The Bulk Breast Cancer Cell and Breast Cancer Stem Cell Activity of Binuclear Copper(II)-Phenanthroline Complexes

Abstract

Mononuclear copper(II)-phenanthroline complexes have been widely investigated as anticancer agents whereas multinuclear copper(II)-phenanthroline complexes are underexplored. Here the synthesis and characterisation of two new binuclear copper(II)-phenanthroline complexes 1 and 2 is reported, comprising of 2,9-dimethyl-1,10-phenanthroline or 2,9-dimethyl-4,7-diphenyl-1,10-phenanthroline, terminal chloride ligands, and bridging chloride or hydroxide ligands. The binuclear copper(II) complex containing 2,9-dimethyl-1,10-phenanthroline 1 displays nanomolar toxicity towards bulk breast cancer cells and breast cancer stem cells (CSCs) grown in monolayers, >50-fold greater than cisplatin (an anticancer metallodrug) and salinomycin (a gold-standard anti-CSC agent). Spectacularly, 1 exhibits >100-fold greater potency toward three-dimensionally cultured mammospheres than cisplatin and salinomycin. Mechanistic studies show that 1 evokes breast CSC apoptosis by elevating intracellular reactive oxygen species levels and damaging genomic DNA (possibly by an oxidative mechanism). To the best of our knowledge, this is the first study to probe the anti-breast CSC properties of binuclear copper(II)-phenanthroline complexes.

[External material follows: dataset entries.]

(** The submitted answer of a question: the last row submitted for it. *)
Definition spec_submitted_answer sas (question_id : Z) : option StudentAnswer :=
  last (filter (λ a, sa_question_id a = question_id) sas).

(** An exam-question whose submitted answer has [is_correct] true. *)
Definition spec_credited sas (q : ExamQuestion F) : bool :=
  match spec_submitted_answer sas (eq_question_id q) with
  | Some a => truthy (sa_is_correct a)
  | None => false
  end.

(** Step 3: the marks of the credited exam-questions, accumulated in row
    order, and their number. *)
Definition spec_obtained_marks rows sas : F :=
  foldl (λ acc q, if spec_credited sas q then fadd acc (eq_marks q) else acc)
        (of_int 0) rows.

Definition spec_correct_answers rows sas : Z :=
  Z.of_nat (length (filter (λ q, spec_credited sas q = true) rows)).

(** Step 4. *)
Definition spec_score_percentage rows sas (max_questions : Z) : F :=
  let max_marks_for_attempt := spec_max_marks_for_attempt rows max_questions in
  if fltb (of_int 0) max_marks_for_attempt
  then round2 (fmul (fdiv (spec_obtained_marks rows sas) max_marks_for_attempt)
                    (of_int 100))
  else of_int 0.

(** Step 5. *)
Definition spec_passed rows sas (max_questions : Z) : bool :=
  fleb (of_int 40) (spec_score_percentage rows sas max_questions).

(** ** Vocabulary of the statements *)

(** The marks the loop adds for a row: those the dictionary holds for its
    question. *)
Definition effective_marks rows (q : ExamQuestion F) : F :=
  default (eq_marks q) (question_marks_of rows !! eq_question_id q).

Implicit Types (db : DB F).

(** The exam-question rows [complete_student_exam] loads for an exam. *)
Definition exam_questions_of db (exam : Exam) : list (ExamQuestion F) :=
  filter (λ q, eq_exam_id q = exam_id exam) (exam_questions db).

(** The attempt number the next completion of a session gets. *)
Definition next_attempt_number db (student_exam_id : Z) : Z :=
  match latest_attempt_number db student_exam_id with
  | Some n => n + 1
  | None => 1
  end.

(** The row a completion writes, from the score it computed. *)
Definition result_row db (student_exam_id total_questions : Z) (sc : Score F)
    : ExamResult F :=
  {| er_student_exam_id := student_exam_id;
     attempt_number := next_attempt_number db student_exam_id;
     total_questions := total_questions;
     correct_answers := sc_correct_answers sc;
     score_percentage := round2 (sc_score_percentage sc);
     obtained_marks := round2 (round2 (sc_obtained_marks sc));
     max_marks := round2 (round2 (sc_max_marks sc));
     passed_status := sc_passed_status sc |}.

Keywords: antitumour agent; artificial metallonuclease; bioinorganic chemistry; cancer stem cell; copper.

Figure 1

Chemical structures of the binuclear copper(II)‐phenanthroline complexes 1 and 2.

Figure 2

Crystal structures of 1 (top) and 2 (bottom). Ellipsoids are set at 50 % probability level. Hydrogen atoms have been omitted for clarity, with the exceptions of atom H(1) in 2. Symmetry operation to generate equivalent atoms in 1: i=1−x, −y, 1−z.

Figure 3

(A) UV‐Vis spectrum of 1 (50 μM) in the presence of ascorbic acid (500 μM) and bathocuproine disulfonate, BCS (100 μM) in PBS : DMSO (200 : 1) over the course of 24 h at 37 °C. (B) ESI mass spectrum (positive mode) of 1 (500 μM) in H₂O : DMSO (10 : 1) in the presence of ascorbic acid (5 mM) after 24 h incubation at 37 °C.

Figure 4

(A) Quantification of mammosphere formation with HMLER‐shEcad cells untreated and treated with 1, 2, cisplatin or salinomycin at their respective IC₂₀ values for 5 days. Error bars=SD and Student t‐test, **=p<0.01. (B) Representative bright‐field images (×10) of the mammospheres in the absence and presence of 1, 2 or cisplatin at their respective IC₂₀ values for 5 days. (C) Representative dose‐response curves for the treatment of HMLER‐shEcad mammospheres with 1 or 2 after 5 days incubation. Error bars=SD.

Figure 5

(A) Copper content in whole cell, cytoplasm, nucleus, and membrane fractions isolated from HMLER‐shEcad cells treated with 1 (0.25 μM for 24 h). (B) Normalised ROS activity in untreated HMLER‐shEcad cells (control) and HMLER‐shEcad cells treated with 1 (IC₅₀ value ×2, 0.5–24 h). Error bars=SD and Student t‐test, *=p<0.05. (C) Immunoblotting analysis of γH2AX related to the DNA damage pathway. Protein expression in HMLER‐shEcad cells following treatment with 1 (0.03–0.12 μM for 24 h).

Figure 6

(A) Effect of ascorbic acid on 1‐mediated DNA cleavage after a 24 h incubation period. Lane 1: DNA only, Lane 2–3: DNA+10 and 20 μM of 1 with 10 equivalents of ascorbic acid. (B) Inhibition of 1‐mediated DNA cleavage by ^tBuOH, DMSO, KI, or NaN₃ after a 24 h incubation period. Lane 1: DNA only, Lane 2: DNA+1 (10 μM) with 10 equivalents of ascorbic acid, Lane 3–6: DNA+1 (10 μM) with 10 equivalents of ascorbic acid+^tBuOH (10 mM), DMSO (10 mM), KI (40 mM) or NaN₃ (40 mM). (C) Immunoblotting analysis of proteins related to the caspase‐dependent apoptosis pathway. Protein expression in HMLER‐shEcad cells following treatment with 1 (0.03–0.12 μM for 48 h). (D–F) FITC Annexin V‐propidium iodide binding assay plots of untreated HMLER‐shEcad cells, and HMLER‐shEcad cells treated with 1 (IC₅₀ value ×2 for 48 h) or cisplatin (25 μM for 48 h).